The CEO of Hawaii island’s public access station, Stacy Higa, will take a leave of absence after his former colleague told federal prosecutors Higa tried to bribe him into steering CARES Act money his way.
The board of directors of Na Leo, the Big Island’s only public access station, announced the news on Monday afternoon.
“The Board has been informed that a former employee has made allegations concerning its Chief Executive Director, Stacy K. Higa,” the directors wrote in a statement to the media. “To enable Mr. Higa to address these allegations while limiting any interference or disruption to Nā Leo o Hawaii’s operations, the Board has agreed to have him take a leave of absence, effective April 1, 2021.”
The station will continue “normal day-to-day operations,” they said.
Higa did not respond to a request for comment sent on Sunday. He has not been charged with a federal or state crime, according to a search of court records.
In a plea agreement, Aipoalani stated that the CEO of Hawaii island’s public access TV station conspired with him last year to fraudulently obtain CARES Act money from Honolulu. Aipoalani worked as a temporary CARES Act program administrator from August through November.

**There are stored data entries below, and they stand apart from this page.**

Lemma parse_ok_well_formed s u : Url.parse s = inr u -> Url.well_formed s.
Proof.
  unfold Url.parse. destruct s as [|c s]; [discriminate|].
  destruct (Url.is_alpha c) eqn:Ha; [|discriminate].
  destruct (Url.scan_scheme (String c s)) as [[sch rest]|] eqn:Hscan; [|discriminate].
  destruct (Url.all_chars Url.is_url_char rest) eqn:Hrest; [|discriminate].
  intros _. apply scan_scheme_sound in Hscan as [Heq Hall].
  exists sch, rest. repeat split; trivial.
  destruct sch as [|c' tl]; simpl in Heq.
  - inversion Heq; subst. discriminate Ha.
  - inversion Heq; subst. simpl in Hall. apply andb_true_iff in Hall as [_ Htl].
    exists c', tl. auto.
Qed.

Lemma well_formed_parse_ok s :
  Url.well_formed s -> exists u, Url.parse s = inr u.
Proof.
  intros (sch & rest & -> & (c & tl & -> & Ha & Htl) & Hrest).
  assert (Hall : Url.all_chars Url.is_scheme_char (String c tl) = true).
  { simpl. rewrite (alpha_is_scheme_char _ Ha), Htl. reflexivity. }
  pose proof (scan_scheme_complete _ rest Hall) as Hscan.
  unfold Url.parse. cbn [String.append] in *. rewrite Ha, Hscan, Hrest.
  eexists. reflexivity.
Qed.

(** C8: [isValidUrl] is total, never fails, and answers [true] exactly on
    the strings that are a scheme, a colon and an authority/path part;
    a string that does not parse yields [false], not an error. *)
Theorem isValidUrl_decides_well_formed (s : string) :
  (exists b : bool, isValidUrl s = b)
  /\ (isValidUrl s = true <-> Url.well_formed s)
  /\ (isValidUrl s = false <-> exists e, Url.parse s = inl e).
Proof.
  unfold isValidUrl. split; [eexists; reflexivity|]. split; split.
  - destruct (Url.parse s) as [e|u] eqn:Hp; [discriminate|].
    intros _. exact (parse_ok_well_formed _ _ Hp).
  - intros H. destruct (well_formed_parse_ok _ H) as [u ->]. reflexivity.
  - destruct (Url.parse s) as [e|u]; [|discriminate]. intros _. eauto.
  - intros [e ->]. reflexivity.
Qed.

Example isValidUrl_not_a_url : isValidUrl "not a url" = false.
Proof. reflexivity. Qed.

Example isValidUrl_example_png : isValidUrl "https://example.com/a.png" = true.
Proof. reflexivity. Qed.

Lemma isValidUrl_noImagePlaceholder : isValidUrl noImagePlaceholder = true.
Proof. reflexivity. Qed.

Lemma isValidUrl_nonempty u : isValidUrl u = true -> u <> EmptyString.
Proof. intros H ->. discriminate H. Qed.

(** ** From the markup of line 19 to the image element *)

Lemma string_app_nil (s : string) : s ++ EmptyString = s.
Proof. induction s as [|c s IH]; simpl; [reflexivity | now rewrite IH]. Qed.

Lemma string_app_assoc (a b c : string) : (a ++ b) ++ c = a ++ (b ++ c).
Proof. induction a as [|x a IH]; simpl; [reflexivity | now rewrite IH]. Qed.

Lemma all_chars_app f a b :
  Url.all_chars f (a ++ b) = Url.all_chars f a && Url.all_chars f b.
Proof.
  induction a as [|c a IH]; simpl; [reflexivity|].
  now rewrite IH, andb_assoc.
Qed.

Lemma all_chars_weaken (f g : ascii -> bool) s :
  (forall c, f c = true -> g c = true) ->
  Url.all_chars f s = true -> Url.all_chars g s = true.
Proof.
  intros Hfg. induction s as [|c s IH]; simpl; [reflexivity|].
  intros H. apply andb_true_iff in H as [Hc Hs].
  now rewrite (Hfg _ Hc), IH.
Qed.

Lemma plainChar_split c :
  Html.plainChar c = true ->
  Html.isQuote c = false /\ Html.isAmpersand c = false
  /\ Html.isNull c = false /\ Html.isCR c = false.
Proof.
  unfold Html.plainChar. intros H. apply negb_true_iff in H.
  repeat (apply orb_false_iff in H as [H ?]). auto.
Qed.

Lemma normalizeNewlines_no_CR s :
  Url.all_chars (fun c => negb (Html.isCR c)) s = true ->
  Html.normalizeNewlines s = s.
Proof.
  induction s as [|c s IH]; simpl; [reflexivity|].
  intros H. apply andb_true_iff in H as [Hc Hs].
  apply negb_true_iff in Hc. now rewrite Hc, IH.
Qed.

Lemma feed_app a :
  forall st t b,
    Html.feed st t (a ++ b)
    = let (st', t') := Html.feed st t a in Html.feed st' t' b.
Proof.
  induction a as [|c a IH]; intros st t b; simpl; [reflexivity|].
  destruct (Html.step st t c) as [st' t']. apply IH.
Qed.

Lemma feed_double_quoted_plain v :
  forall tn ats n v0,
    Html.plainText v = true ->
    Html.feed Html.AttributeValueDoubleQuoted
      {| Html.tagName := tn; Html.attrs := ats; Html.current := Some (n, v0) |}
      v
    = (Html.AttributeValueDoubleQuoted,
       {| Html.tagName := tn; Html.attrs := ats;
          Html.current := Some (n, v0 ++ v) |}).
Proof.
  induction v as [|c v IH]; intros tn ats n v0 Hv.
  - simpl. now rewrite string_app_nil.
  - simpl in Hv. apply andb_true_iff in Hv as [Hc Hv].
    destruct (plainChar_split _ Hc) as (Hq & _ & Hn & _).
    cbn [Html.feed Html.step]. rewrite Hq. unfold Html.valueText. rewrite Hn.
    cbn [Html.addToValue Html.current Html.tagName Html.attrs].
    rewrite IH by exact Hv. rewrite string_app_assoc. reflexivity.
Qed.

Lemma decodeReferences_plain s :
  Html.plainText s = true -> Html.decodeReferences s = Some s.
Proof.
  unfold Html.decodeReferences.
  induction s as [|c s IH]; simpl; [reflexivity|].
  intros H. apply andb_true_iff in H as [Hc Hs].
  destruct (plainChar_split _ Hc) as (_ & Ha & _ & _).
  now rewrite Ha, IH.
Qed.

Lemma tokenize_imgHtml p :
  interpolatesPlainly p = true ->
  Html.tokenize (imgHtml p)
  = Some {| Html.tagName := "img";
            Html.attrs := [("src", resolveImageUrl p); ("alt", resolveAlt p);
                           ("class", "product-image");
                           ("onerror", fallbackText)];
            Html.current := None |}.
Proof.
  intros Hp. apply andb_true_iff in Hp as [Hu Ha].
  unfold imgHtml.
  set (U := resolveImageUrl p) in *. set (A := resolveAlt p) in *.
  set (opening := "img src=" ++ dq).
  set (middle := dq ++ " alt=" ++ dq).
  set (closing := dq ++ " class=" ++ dq ++ "product-image" ++ dq
                  ++ " onerror=" ++ dq ++ fallbackText ++ dq ++ ">").
  change (Html.tokenize _) with
    (match Html.feed Html.TagName Html.emptyToken
             (opening ++ U ++ middle ++ A ++ closing) with
     | (Html.Emitted, t) => Some t
     | _ => None
     end).
  rewrite (feed_app opening).
  change (Html.feed Html.TagName Html.emptyToken opening)
    with (Html.AttributeValueDoubleQuoted,
          {| Html.tagName := "img"; Html.attrs := [];
             Html.current := Some ("src", EmptyString) |}).
  cbv beta iota.
  rewrite (feed_app U), (feed_double_quoted_plain U) by exact Hu.
  cbv beta iota. rewrite (feed_app middle).
  change (Html.feed Html.AttributeValueDoubleQuoted _ middle)
    with (Html.AttributeValueDoubleQuoted,
          {| Html.tagName := "img"; Html.attrs := [("src", U)];
             Html.current := Some ("alt", EmptyString) |}).
  cbv beta iota.
  rewrite (feed_app A), (feed_double_quoted_plain A) by exact Ha.
  reflexivity.
Qed.

Lemma renderImg_plain p :
  interpolatesPlainly p = true ->
  Html.renderImg (imgHtml p) = Some (imgElement p).
Proof.
  intros Hp. unfold Html.renderImg.
  assert (Hcr : Html.normalizeNewlines (imgHtml p) = imgHtml p).
  { apply normalizeNewlines_no_CR.
    apply andb_true_iff in Hp as [Hu Ha].
    assert (Hw : forall s, Html.plainText s = true ->
                 Url.all_chars (fun c => negb (Html.isCR c)) s = true).
    { intros s. apply all_chars_weaken. intros c Hc.
      destruct (plainChar_split _ Hc) as (_ & _ & _ & ->). reflexivity. }
    unfold imgHtml. rewrite !all_chars_app, (Hw _ Hu), (Hw _ Ha).
    reflexivity. }
  rewrite Hcr, (tokenize_imgHtml p Hp).
  apply andb_true_iff in Hp as [Hu Ha].
  unfold Html.elementOf, Html.decodedAttribute, Html.handlerAttribute,
    Html.getAttribute.
  cbn [Html.tagName Html.attrs find fst snd option_map String.eqb Ascii.eqb
       Bool.eqb].
  rewrite (decodeReferences_plain _ Hu), (decodeReferences_plain _ Ha).
  reflexivity.
Qed.

(** Plain fields are enough: the placeholder and the default label are
    plain text themselves. *)
Lemma plain_fields_interpolate p :
  (forall u, imageUrl p = Some u -> Html.plainText u = true) ->
  (forall n, name p = Some n -> Html.plainText n = true) ->
  interpolatesPlainly p = true.
Proof.
  intros Hu Hn. unfold interpolatesPlainly, resolveImageUrl, resolveAlt.
  apply andb_true_iff. split.
  - destruct (imageUrl p) as [u|]; [|reflexivity].
    destruct (Js.truthy (Some u) && isValidUrl u); [now apply Hu|reflexivity].
  - destruct (name p) as [[|c n]|]; try reflexivity. now apply Hn.
Qed.

Lemma resolveImageUrl_usable p u :
  imageUrl p = Some u -> Js.truthy (Some u) = true -> isValidUrl u = true ->
  resolveImageUrl p = u.
Proof.
  intros Hu Ht Hv. unfold resolveImageUrl. rewrite Hu, Ht, Hv. reflexivity.
Qed.

Lemma resolveImageUrl_unusable p :
  (forall u, imageUrl p = Some u ->
             Js.truthy (Some u) = false \/ isValidUrl u = false) ->
  resolveImageUrl p = noImagePlaceholder.
Proof.
  intros Hno. unfold resolveImageUrl. destruct (imageUrl p) as [u|]; trivial.
  destruct (Hno u eq_refl) as [-> | ->]; [reflexivity|].
  now rewrite andb_false_r.
Qed.

(** ** The claims about the image, at the inputs that break them *)

(** C4: an [imageUrl] that is truthy and passes [isValidUrl] is put in
    the markup as it is, so when it holds the character reference
    [&amp;] the source of the rendered image is the decoded text, not
    the [imageUrl]. *)
Theorem image_source_ampersand :
  let p := withImageUrl ampersandUrl in
  imageUrl p = Some ampersandUrl
  /\ Js.truthy (imageUrl p) = true
  /\ isValidUrl ampersandUrl = true
  /\ resolveImageUrl p = ampersandUrl
  /\ option_map src (image (productCard p))
     = Some "https://example.com/a.png?x=1&y=2"
  /\ option_map src (image (productCard p)) <> imageUrl p.
Proof.
  cbv zeta. repeat split; try reflexivity.
  intros H. vm_compute in H. discriminate H.
Qed.

(** C7: a name with a double quote in it ends the alt value of the
    markup early: for the name [Tom "T" Cat], which is neither absent nor
    empty, the alt text of the rendered image is [Tom ] and not the
    name. *)
Theorem alt_text_quoted_name :
  let p := withName quotedName in
  name p = Some quotedName
  /\ quotedName <> EmptyString
  /\ option_map alt (image (productCard p)) = Some "Tom "
  /\ option_map alt (image (productCard p)) <> name p.
Proof.
  cbv zeta. repeat split; try reflexivity.
  - discriminate.
  - intros H. vm_compute in H. discriminate H.
Qed.

(** ** The one-shot error fallback *)

Lemma loadErrors_disarmed (k : nat) :
  forall e, onerror e = None -> loadErrors k e = (e, 0).
Proof.
  induction k as [|k IH]; intros e He; simpl; [reflexivity|].
  unfold loadError. rewrite He, (IH e He). reflexivity.
Qed.

Lemma loadError_imgElement (p : product) :
  loadError (imgElement p)
  = ({| src := imageErrorPlaceholder; alt := resolveAlt p;
        className := "product-image"; onerror := None |}, true).
Proof. reflexivity. Qed.

Lemma loadErrors_never_disarmed (u : string) (n : nat) :
  forall e,
    onerror e = Some [AssignSrc u] ->
    snd (loadErrors n e) = n
    /\ onerror (fst (loadErrors n e)) = Some [AssignSrc u]
    /\ (src (fst (loadErrors n e)) = src e \/ src (fst (loadErrors n e)) = u).
Proof.
  induction n as [|n IH]; intros e He.
  - cbn. auto.
  - cbn [loadErrors]. unfold loadError. rewrite He. cbn [fold_left exec_stmt].
    set (e1 := {| src := u; alt := alt e; className := className e;
                  onerror := onerror e |}).
    destruct (IH e1 He) as (Hn & Hh & Hs).
    destruct (loadErrors n e1) as [e2 k]. cbn [fst snd] in *.
    repeat split; [now rewrite Hn | exact Hh |].
    right. destruct Hs as [-> | ->]; reflexivity.
Qed.

(** C5: a name that closes the alt value and goes on with an [onerror]
    attribute gives the rendered image that handler, since the first of
    two attributes of one name is kept: every load failure runs it, it
    is never cleared, and the Image Error placeholder is never shown. *)
Theorem error_fallback_injected_handler (n : nat) :
  exists e,
    image (productCard (withName handlerName)) = Some e
    /\ snd (loadErrors n e) = n
    /\ onerror (fst (loadErrors n e)) = Some [AssignSrc "x"]
    /\ src (fst (loadErrors n e)) <> imageErrorPlaceholder.
Proof.
  eexists. split; [vm_compute; reflexivity|].
  match goal with |- context [loadErrors n ?e] =>
    destruct (loadErrors_never_disarmed "x" n e eq_refl) as (Hn & Hh & Hs)
  end.
  repeat split; trivial.
  destruct Hs as [-> | ->]; discriminate.
Qed.

(** ** Running the commands *)

Lemma set_productList_same s : set_productList (productList s) s = s.
Proof. destruct s; reflexivity. Qed.

Lemma run_forEach_cards c ps :
  forall s,
    runState
      (forEach ps (fun product =>
         if selected c product then appendCard product else ret tt)) s
    = (tt, set_productList
             (productList s ++ map productCard (filter (selected c) ps)) s).
Proof.
  induction ps as [|p ps IH]; intros s.
  - cbn. rewrite app_nil_r, set_productList_same. reflexivity.
  - cbn [forEach filter]. cbn [bind Monad_state runState].
    destruct (selected c p).
    + cbn [appendCard update modify bind ret get put Monad_state
             MonadState_state runState].
      rewrite IH. cbn [set_productList productList map].
      rewrite <- app_assoc. reflexivity.
    + cbn [ret Monad_state runState]. apply IH.
Qed.

Lemma run_renderProducts c s :
  runState (renderProducts c) s
  = (tt, set_productList (map productCard (filter (selected c) (products s)))
           (emit (Render c) s)).
Proof.
  unfold renderProducts.
  cbn [update modify gets bind ret get put Monad_state MonadState_state runState].
  rewrite run_forEach_cards. reflexivity.
Qed.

The CEO was not named in the agreement, but Na Leo TV is the Big Island’s only public access TV station, and Higa has been its president and CEO for years. The FBI raided the station’s offices last year.
According to the plea agreement, the CEO promised Aipoalani financial benefits if he would influence the approval of his applications to Honolulu for COVID-19 relief money.
In August and September, Aipoalani said he repeatedly advised the CEO on how to apply for two grants through two entities controlled by the CEO: Na Leo and an unnamed “business and leadership consulting” business on Hawaii island.
Aipoalani and his co-conspirator “discussed splitting the remaining funds” after Na Leo and the other company completed the required work for the grants, according to the plea deal. Aipoalani expected his co-conspirator to set him up with a job that would pay approximately $60,000 a year, the agreement said.
The men also talked about having their wives front limited liability companies on Oahu in order to launder money, according to the agreement.
Ultimately, the station leader applied for $845,000 on behalf of Na Leo and his other company and claimed false expenses, according to the agreement. According to a federal official, the criminal investigation “disrupted” the scheme to obtain those funds.
Higa is a former Hawaii County councilman. He ran unsuccessfully for mayor of the county last year. Previously, he was the executive director of the Hawaii Commission on National & Community Service, which administers AmeriCorps programs.
Aipoalani admitted in the plea agreement to embezzling more than $500,000 from Olelo Community Media’s AmeriCorps program when he was the nonprofit’s human resources director.
Part of that scheme involved falsely representing to Olelo that it owed money to Na Leo for AmeriCorps services performed by Aipoalani’s wife and another individual, according to the agreement.